Rosie's blog
Tuesday, December 23, 2014
I figured it out!
Haha, yes, I know, it's been over a year since I posted in here, but that's okay. It's still my blog, right?
That nonsense aside, you know how I made a crack about blogging about blogging? Well, why not?Lots of people are just sort of dabbling in the blogosphere and writing--and life in general--so why shouldn't I do some of the hard work of research for them and make some handy dandy lists of resources? There isn't one, as far as I can see. I feel like I'm better at researching and writing about that than writing about my boring life, so that's what I'll do. Besides, who wants to be researching resume templates and whatnot when they'd rather just write the thing and get on with it?
I'm not going to bore you to death with more of my ranting and get started on those list posts. I don't think I'll have too much of a theme at first, but there'll probably be mostly blogging and writing related things, at least for a while. Let's give it a shot and see where it goes, and then see if AdSense likes me this time. (Haha!)
Thursday, August 15, 2013
On the change in tone
*bows* I am so sorry! T-T This thing was supposed to be interesting and witty, dangit! Or at least mildly amusing. (Let's not kid ourselves, Rosie.)
I was gonna blog about how lame I was for blogging about blogging, but I think you can get the point from reading those posts. Doing the above would be both reader torture and kicking a dead horse. The poor thing is already dead; it doesn't need me to blow holes in it. >.<
Political Polls Confuse Me
Monday, August 12, 2013
Car trouble and a successful experiment
Saturday, August 10, 2013
Rosie's Writing Tips Rant 1: Know your slang.

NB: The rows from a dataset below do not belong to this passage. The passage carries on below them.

(** * Order projection and notification delivery of the logistics bot

    A shallow embedding of [src/bot.py]: the folds that group the rows of
    [cloud_sync_log] by order, the store queries the handlers issue, and the
    handlers that touch the user registry, the notification queue and the
    messaging gateway.

    Conventions of the model.
    - A Python [str] is a [string]; comparing two [str] is the lexicographic
      comparison of [String.compare].
    - A Python [dict] keyed by order id is a [gmap Z event].
    - The rows of a table are a [list]; a store query is a function from the
      table to the returned rows.  Timestamps are compared as their ISO
      texts.  The store calls are total on these in-memory tables: an
      unavailable store (the outer [except Exception] of each handler) is
      outside the model.
    - Every call to the store or to Telegram is recorded in a trace.  The call
      [context.bot.send_message] may raise; whether it returns normally is
      given by an oracle over what has happened so far.
    - Rendering a row or a count into message text is not modelled: a
      formatted message is kept as the values it is formatted from. *)

From Stdlib Require Import Ascii String.
From stdpp Require Import base option list sorting gmap strings.

Open Scope string_scope.
Open Scope list_scope.
Open Scope Z_scope.

(** * Part I: the program *)

(** ** Python operations on [str] *)

Module PyStr.

(** [a > b]. *)
Definition gt (a b : string) : bool := String.ltb b a.

(** [t.startswith(s)]. *)
Fixpoint startswith (s t : string) : bool :=
  match s, t with
  | EmptyString, _ => true
  | String a s', String b t' => Ascii.eqb a b && startswith s' t'
  | String _ _, EmptyString => false
  end.

(** [s in t]: [s] occurs in [t] as a contiguous, case-sensitive run. *)
Fixpoint contains (s t : string) : bool :=
  startswith s t ||
  match t with
  | EmptyString => false
  | String _ t' => contains s t'
  end.

(** The line feed of a string literal. *)
Definition nl : string := String "010"%char EmptyString.

End PyStr.

(** ** The store's [like] filter

    [.like(column, pattern)] reaches the database as SQL [column LIKE pattern]
    after the REST layer has turned every [*] of the pattern into [%].  In a
    LIKE pattern [%] stands for any run of characters, [_] for any one
    character, and a backslash makes the character after it literal.  A
    character is one [ascii] of the [string]. *)

Module Like.

Definition percent : ascii := "%"%char.
Definition underscore : ascii := "_"%char.
Definition backslash : ascii := "\"%char.
Definition star : ascii := "*"%char.

(** SQL [text LIKE pattern].  A pattern that ends in a lone backslash is
    rejected by the database; it matches nothing here.  The patterns built
    by [filter_by_status] end in [%]. *)
Fixpoint sql_like (pattern : string) : string → bool :=
  match pattern with
  | EmptyString => λ text, bool_decide (text = "")
  | String c rest =>
      if Ascii.eqb c percent then
        fix any (text : string) : bool :=
          sql_like rest text ||
          match text with
          | EmptyString => false
          | String _ text' => any text'
          end
      else if Ascii.eqb c underscore then
        λ text, match text with
                | EmptyString => false
                | String _ text' => sql_like rest text'
                end
      else if Ascii.eqb c backslash then
        match rest with
        | EmptyString => λ _, false
        | String d rest' =>
            λ text, match text with
                    | EmptyString => false
                    | String t text' => Ascii.eqb d t && sql_like rest' text'
                    end
        end
      else
        λ text, match text with
                | EmptyString => false
                | String t text' => Ascii.eqb c t && sql_like rest text'
                end
  end.

(** The REST layer's rewriting of a [like] pattern. *)
Fixpoint star_to_percent (pattern : string) : string :=
  match pattern with
  | EmptyString => EmptyString
  | String c rest =>
      String (if Ascii.eqb c star then percent else c) (star_to_percent rest)
  end.

(** [.like(column, pattern)] on one column value. *)
Definition like (pattern text : string) : bool :=
  sql_like (star_to_percent pattern) text.

(** A character that stands for itself in a [like] pattern. *)
Definition plain_char (c : ascii) : bool :=
  negb (Ascii.eqb c percent) && negb (Ascii.eqb c underscore) &&
  negb (Ascii.eqb c backslash) && negb (Ascii.eqb c star).

(** A string without pattern characters. *)
Fixpoint plain (s : string) : bool :=
  match s with
  | EmptyString => true
  | String c s' => plain_char c && plain s'
  end.

End Like.

(** ** Data model *)

(** The [event_data] column of a row of [cloud_sync_log]: a JSON object whose
    fields may be missing. *)
Record payload := Payload {
  client : option string;
  containers : option Z;
  weight : option Z;
  status : option string
}.

(** A row of [cloud_sync_log]. *)
Record event := Event {
  order_id : Z;
  order_number : option string;
  event_type : string;
  created_at : string;
  event_data : payload
}.

#[global] Instance payload_eq_dec : EqDecision payload.
Proof. solve_decision. Defined.

#[global] Instance event_eq_dec : EqDecision event.
Proof. solve_decision. Defined.

(** A row of [bot_users]. *)
Module BotUser.
Record t := Make {
  telegram_id : Z;
  username : option string;
  first_name : string;
  last_name : option string;
  is_admin : bool
}.
End BotUser.

(** A row of [notifications_queue]. *)
Module Notification.
Record t := Make {
  id : Z;
  telegram_id : Z;
  message_text : string;
  status : string;
  created_at : string;
  sent_at : option string
}.
End Notification.

(** [update.effective_user]. *)
Record effective_user := EffectiveUser {
  user_id : Z;
  user_username : option string;
  user_first_name : string;
  user_last_name : option string
}.

(** ** Active orders: the grouping of [show_orders] *)

(** One iteration of the loop [for event in response.data]. *)
Definition orders_dict_step (orders_dict : gmap Z event) (ev : event)
  : gmap Z event :=
  match orders_dict !! order_id ev with
  | None => <[order_id ev := ev]> orders_dict
  | Some cur =>
      if PyStr.gt (created_at ev) (created_at cur)
      then <[order_id ev := ev]> orders_dict
      else orders_dict
  end.

(** [orders_dict] after the loop over [response.data]. *)
Definition show_orders_dict (data : list event) : gmap Z event :=
  foldl orders_dict_step ∅ data.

Anyway, this story I was reading about some superheroes that team up with angels to bring down badguys from Hell (literally) was really good. The author, who was posting this story on a fiction site, wrote really, really well. Spelling errors were minor, their grammar was usually good (and who's perfect with that, anyway?), and their writing style really sucked me into the story. They did a lot of research, too; they really knew their Demonology and Angelology, and I almost wonder if the person is Greek/Eastern Orthodox because they knew so much about what the Orthodox branch of the Church says about Heaven and Hell and such. (Rosie is a theology & Church history nerd. I occasionally nerd about mythology and other religions, too, but that's beside the point right now.) They also wrote the angel and demon characters--and other religion-related stuff--in such a way that it didn't make me, a very devout follower of the Wesleyan Holiness tradition, twitchy. I didn't even really stop to think about it until I got distracted from the story. That is an impressive feat, actually.
What did bug me was that her very American superhero characters (they were headquartered in New York) were using slang and other terms that I, Ms. Language Dork Extraordinaire, who reads both collegiate and slang dictionaries for fun, had never heard before. I dismissed it the first few times, thinking that it was just something from a region I haven't gotten around to studying or something. I seriously doubt any single individual knows every American English slang word, anyhow.
I stopped dismissing it, though, when a couple of the guy characters got into a fight over whether "footie" or hockey was better.
...Wait. Excuse me--"footie"? Really? I made the connection right away. Footie = football. However, it was clear they were not talking about American football, but what everybody else and their dog calls football and Americans (and Japanese, now that I think about it) call soccer. Even if that were not the case, no self-respecting American guy would ever call their beloved rough-and-tumble rugby derivative something as cutsie as "footie". "Footie" is a word used to refer to pajamas with feet ("footie pajamas" or "footie jammies"), or occasionally that game your play with your honey under the table or on the couch, commonly called "footsie".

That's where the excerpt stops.